> [Record set]:
(** The width of a row that is not replaced is the difference of its offsets. *)
Lemma kept_width {A} i (x : A) :
  0 ≤ i → 
  (if i <? zlen rs then
     b ← index_at (offsets c) (i + 1); a ← index_at (offsets c) i;
     match checked_sub b a with Some width => Ok (width, x) | None => Abort Panicked end
   else Ok (0, x) : Result (Z * A)) = Ok (zlen (default [] (rs !! Z.to_nat i)), x).
Proof.
  intros Hi. destruct Hc as [-> _]. destruct (Z.ltb_spec i (zlen rs)) as [Hlt|Hge].
  - destruct (lookup_lt_is_Some_2 rs (Z.to_nat i)) as [r Hr]; [unfold zlen in Hlt; lia|]. rewrite Hr. cbn [default].
    pose proof (lookup_lt_Some _ _ _ Hr).
    rewrite (index_at_lookup _ (i + 1) (0 + zlen (concat (take (S (Z.to_nat i)) rs))));
      [|lia|replace (Z.to_nat (i + 1)) with (S (Z.to_nat i)) by lia; by rewrite scan_lookup by lia].
    rewrite (index_at_lookup _ i (0 + zlen (concat (take (Z.to_nat i) rs)))) by (lia || by rewrite scan_lookup by lia).
    cbn [mbind outcome_bind]. rewrite (concat_take_S _ _ _ Hr), zlen_app. unfold checked_sub.
    pose proof (zlen_nonneg r). rewrite (proj2 (Z.leb_le _ _)) by lia. unfold id. do 2 f_equal. lia.
  - rewrite (lookup_ge_None_2 rs (Z.to_nat i)); [done|]. unfold zlen in Hge. lia.
Qed.
(* ===== verification/Algorithms.v ===== *)
(** * Graph algorithms: [crates/graph/src/algorithms.rs]

    The reference algorithms on adjacency: traversals, shortest paths,
    components, triangles and cores, and the frontier expansion of [Csr].  The
    cancellation callback may answer anything at each call: it is a sequence of
    answers, and the number of calls made is threaded through. *)

From stdpp Require Import prelude gmap strings sorting.
From Stdlib Require Import ZArith Lia.
From S2P Require Import Prelude Machine Types Shared Csr.

Local Open Scope Z_scope.

(** ** Cancellation *)

(** [FnMut() -> Result<()>]: the error of the [k]-th call, if it fails. *)
Definition Check : Type := nat → option Error.

(** A computation that calls the callback. *)
Definition Checked (A : Type) : Type := nat → Result (A * nat).

#[global] Instance Checked_ret : MRet Checked := λ A a k, Ok (a, k).
#[global] Instance Checked_bind : MBind Checked := λ A B f m k, '(a, k) ← m k; f a k.

(** A step that does not call it. *)
Definition step {A} (m : Result A) : Checked A := λ k, a ← m; Ok (a, k).

Definition call (check : Check) : Checked unit :=
  λ k, match check k with None => Ok (tt, S k) | Some e => Err e end.

(** [if condition { check()?; }]. *)
Definition call_if (check : Check) (condition : bool) : Checked unit :=
  if condition then call check else mret tt.

(** The result of an algorithm called with the callback. *)
Definition run {A} (m : Checked A) : Result A := fst <$> m O.

(** [|| Ok(())]. *)
Definition never : Check := λ _, None.

Fixpoint each {A B} (f : B → A → Checked B) (b : B) (l : list A) : Checked B :=
  match l with
  | [] => mret b
  | x :: l => b ← f b x; each f b l
  end.

(** ** [AdjacencyRead] *)

Record AdjacencyRead := mkRead {
  node_count : Z;
  read_row : Z → option (list (Z * Z));
}.

(** [append_row] into a cleared buffer, then [sort_unstable]: an absent row
    leaves it empty. *)
Definition append_row (a : AdjacencyRead) (node : Z) (output : list (Z * Z)) : list (Z * Z) :=
  match read_row a node with Some r => output ++ r | None => output end.

Definition sorted_row (a : AdjacencyRead) (node : Z) : list (Z * Z) := sort_pairs (append_row a node []).

Definition degree (a : AdjacencyRead) (node : Z) : Z :=
  match read_row a node with Some r => zlen r | None => 0 end.

Definition edge_count (a : AdjacencyRead) : Z :=
  foldr Z.add 0 (degree a <$> seqZ 0 (node_count a)).

(** The implementation on [Csr]. *)
Definition csr_read (c : Csr) : AdjacencyRead :=
  mkRead (saturating_sub (zlen (offsets c)) 1) (row c).

Definition csr_degree (c : Csr) (node : Z) : Z :=
  match get (offsets c) node, get (offsets c) (node + 1) with
  | Some start, Some end_ => saturating_sub end_ start
  | _, _ => 0
  end.

Definition csr_edge_count (c : Csr) : Z := zlen (neighbors c).

(** A bound on the pushes of a traversal: the entries of all rows. *)
Definition entry_count (a : AdjacencyRead) : nat :=
  sum_list ((λ v, length (sorted_row a v)) <$> seqZ 0 (node_count a)).

Definition query_type (m : string) : Error := Error_new QueryType m.

(** [x & mask == 0]. *)
Definition masked (x mask : Z) : bool := Z.land x mask =? 0.

Section algorithms.
Context (check : Check) (adjacency : AdjacencyRead).

(** ** Breadth-first distances *)

(** One neighbour in [bfs_cancellable]: distances, frontier and scanned count. *)
Definition bfs_neighbor (next : Z) (s : list (option Z) * list Z * Z) (entry : Z * Z)
    : Checked (list (option Z) * list Z * Z) :=
  let '(distances, frontier, scanned) := s in
  let scanned := scanned + 1 in
  _ ← call_if check (masked scanned 4095);
  known ← step (index_at distances entry.1);
  match known with
  | None =>
      distances ← step (index_set distances entry.1 (Some next));
      mret (distances, frontier ++ [entry.1], scanned)
  | Some _ => mret (distances, frontier, scanned)
  end.

Fixpoint bfs_loop (fuel : nat) (distances : list (option Z)) (frontier : list Z) (scanned : Z)
    : Checked (list (option Z)) :=
  match fuel with
  | O => step (Abort OutOfFuel)
  | S fuel =>
      match frontier with
      | [] => mret distances
      | node :: frontier =>
          _ ← call check;
          known ← step (index_at distances node);
          let next := saturating_add u32_max (default 0 known) 1 in
          '(distances, frontier, scanned) ←
            each (bfs_neighbor next) (distances, frontier, scanned) (sorted_row adjacency node);
          bfs_loop fuel distances frontier scanned
      end
  end.

(** Every node enters the frontier once. *)
Definition bfs_cancellable (source : Z) : Checked (list (option Z)) :=
  if node_count adjacency <=? source then step (Err (query_type "BFS source is out of bounds"))
  else
    let distances := replicate (Z.to_nat (node_count adjacency)) None in
    distances ← step (index_set distances source (Some 0));
    bfs_loop (S (Z.to_nat (node_count adjacency))) distances [source] 0.

(** ** Depth-first preorder *)

(** The stack has its top first.  The neighbours are pushed in reverse, those
    already visited left out, so that the smallest is on top. *)
Definition unvisited (visited : list bool) (vs : list Z) : Checked (list Z) :=
  each (λ acc v, seen ← step (index_at visited v); mret (if seen : bool then acc else acc ++ [v])) [] vs.

Fixpoint dfs_loop (fuel : nat) (visited : list bool) (stack order : list Z) : Checked (list Z) :=
  match fuel with
  | O => step (Abort OutOfFuel)
  | S fuel =>
      match stack with
      | [] => mret order
      | node :: stack =>
          _ ← call_if check (masked (zlen order) 1023);
          seen ← step (index_at visited node);
          if seen : bool then dfs_loop fuel visited stack order
          else
            visited ← step (index_set visited node true);
            let order := order ++ [node] in
            unseen ← unvisited visited (sorted_row adjacency node).*1;
            dfs_loop fuel visited (unseen ++ stack) order
      end
  end.

(** Every entry is pushed at most once, and the source. *)
Definition dfs_cancellable (source : Z) : Checked (list Z) :=
  if node_count adjacency <=? source then step (Err (query_type "DFS source is out of bounds"))
  else
    let visited := replicate (Z.to_nat (node_count adjacency)) false in
    dfs_loop (S (S (entry_count adjacency))) visited [source] [].

(** ** Shortest path *)

Definition path_neighbor (node : Z) (s : list (option Z) * list bool * list Z) (entry : Z * Z)
    : Checked (list (option Z) * list bool * list Z) :=
  let '(predecessor, visited, queue) := s in
  seen ← step (index_at visited entry.1);
  if seen : bool then mret s
  else
    visited ← step (index_set visited entry.1 true);
    predecessor ← step (index_set predecessor entry.1 (Some node));
    mret (predecessor, visited, queue ++ [entry.1]).

Fixpoint path_loop (fuel : nat) (target : Z) (predecessor : list (option Z)) (visited : list bool) (queue : list Z)
    : Checked (list (option Z) * list bool) :=
  match fuel with
  | O => step (Abort OutOfFuel)
  | S fuel =>
      match queue with
      | [] => mret (predecessor, visited)
      | node :: queue =>
          _ ← call_if check (masked node 1023);
          if node =? target then mret (predecessor, visited)
          else
            '(predecessor, visited, queue) ←
              each (path_neighbor node) (predecessor, visited, queue) (sorted_row adjacency node);
            path_loop fuel target predecessor visited queue
      end
  end.

(** Follows the predecessors from the target; [path] is in the order pushed. *)
Fixpoint path_back (fuel : nat) (predecessor : list (option Z)) (source cursor : Z) (path : list Z) : Result (list Z) :=
  match fuel with
  | O => Abort OutOfFuel
  | S fuel =>
      if cursor =? source then Ok path
      else
        previous ← index_at predecessor cursor;
        match previous with
        | None => Err (Error_internal "shortest-path predecessor chain is incomplete")
        | Some previous => path_back fuel predecessor source previous (path ++ [previous])
        end
  end.

Definition shortest_path_cancellable (source target : Z) : Checked (option (list Z)) :=
  let n := node_count adjacency in
  if (n <=? source) || (n <=? target) then step (Err (query_type "shortest-path endpoint is out of bounds"))
  else
    _ ← call check;
    let predecessor := replicate (Z.to_nat n) None in
    visited ← step (index_set (replicate (Z.to_nat n) false) source true);
    '(predecessor, visited) ← path_loop (S (Z.to_nat n)) target predecessor visited [source];
    _ ← call check;
    reached ← step (index_at visited target);
    if negb reached then mret None
    else
      path ← step (path_back (S (Z.to_nat n)) predecessor source target [target]);
      mret (Some (rev path)).
End algorithms.

Definition bfs (a : AdjacencyRead) (source : Z) : Result (list (option Z)) := run (bfs_cancellable never a source).
Definition dfs (a : AdjacencyRead) (source : Z) : Result (list Z) := run (dfs_cancellable never a source).
Definition shortest_path (a : AdjacencyRead) (source target : Z) : Result (option (list Z)) :=
  run (shortest_path_cancellable never a source target).

(** ** Frontier expansion of [Csr] *)

Section frontier.
Context (check : Check) (c : Csr).

Definition csr_nodes : Z := saturating_sub (zlen (offsets c)) 1.

Definition seed_frontier (s : list (option Z) * list Z) (seed : Z) : Checked (list (option Z) * list Z) :=
  let '(distance, frontier) := s in
  if csr_nodes <=? seed then mret s
  else
    known ← step (index_at distance seed);
    match known with
    | Some _ => mret s
    | None => distance ← step (index_set distance seed (Some 0)); mret (distance, frontier ++ [seed])
    end.

Definition expand_neighbor (next_hop : Z) (s : list (option Z) * list Z * Z) (entry : Z * Z)
    : Checked (list (option Z) * list Z * Z) :=
  let '(distance, next, since_check) := s in
  let since_check := saturating_add usize_max since_check 1 in
  since_check ← (if 4096 <=? since_check then _ ← call check; mret 0 else mret since_check);
  known ← step (index_at distance entry.1);
  match known with
  | None =>
      distance ← step (index_set distance entry.1 (Some next_hop));
      mret (distance, next ++ [entry.1], since_check)
  | Some _ => mret (distance, next, since_check)
  end.

Definition expand_node (next_hop : Z) (s : list (option Z) * list Z * Z) (node : Z)
    : Checked (list (option Z) * list Z * Z) :=
  match row c node with
  | None => mret s
  | Some r => each (expand_neighbor next_hop) s r
  end.

Fixpoint frontier_loop (fuel : nat) (max_hops : option Z) (distance : list (option Z)) (frontier : list Z)
    (hop since_check : Z) : Checked (list (option Z)) :=
  match fuel with
  | O => step (Abort OutOfFuel)
  | S fuel =>
      if bool_decide (frontier = []) then mret distance
      else if match max_hops with Some max => max <=? hop | None => false end then mret distance
      else
        _ ← call check;
        let next_hop := saturating_add u32_max hop 1 in
        '(distance, next, since_check) ← each (expand_node next_hop) (distance, [], since_check) frontier;
        frontier_loop fuel max_hops distance next next_hop since_check
  end.

(** Every level but the last reaches a new node. *)
Definition multi_source_frontier_distances (seeds : list Z) (max_hops : option Z) : Checked (list (option Z)) :=
  let distance := replicate (Z.to_nat csr_nodes) None in
  '(distance, frontier) ← each seed_frontier (distance, []) seeds;
  frontier_loop (S (S (Z.to_nat csr_nodes))) max_hops distance frontier 0 0.

Definition multi_source_reachable (seeds : list Z) (min_hops : Z) (max_hops : option Z) : Checked (list Z) :=
  distance ← multi_source_frontier_distances seeds max_hops;
  mret (omap (λ '(node, hop), match hop with Some h => if min_hops <=? h then Some node else None | None => None end)
          (zip (seqZ 0 (zlen distance)) distance)).
End frontier.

> [Directions]:
State how many lines of the material contain the string "true", with no other words.

> [Answer below]:
3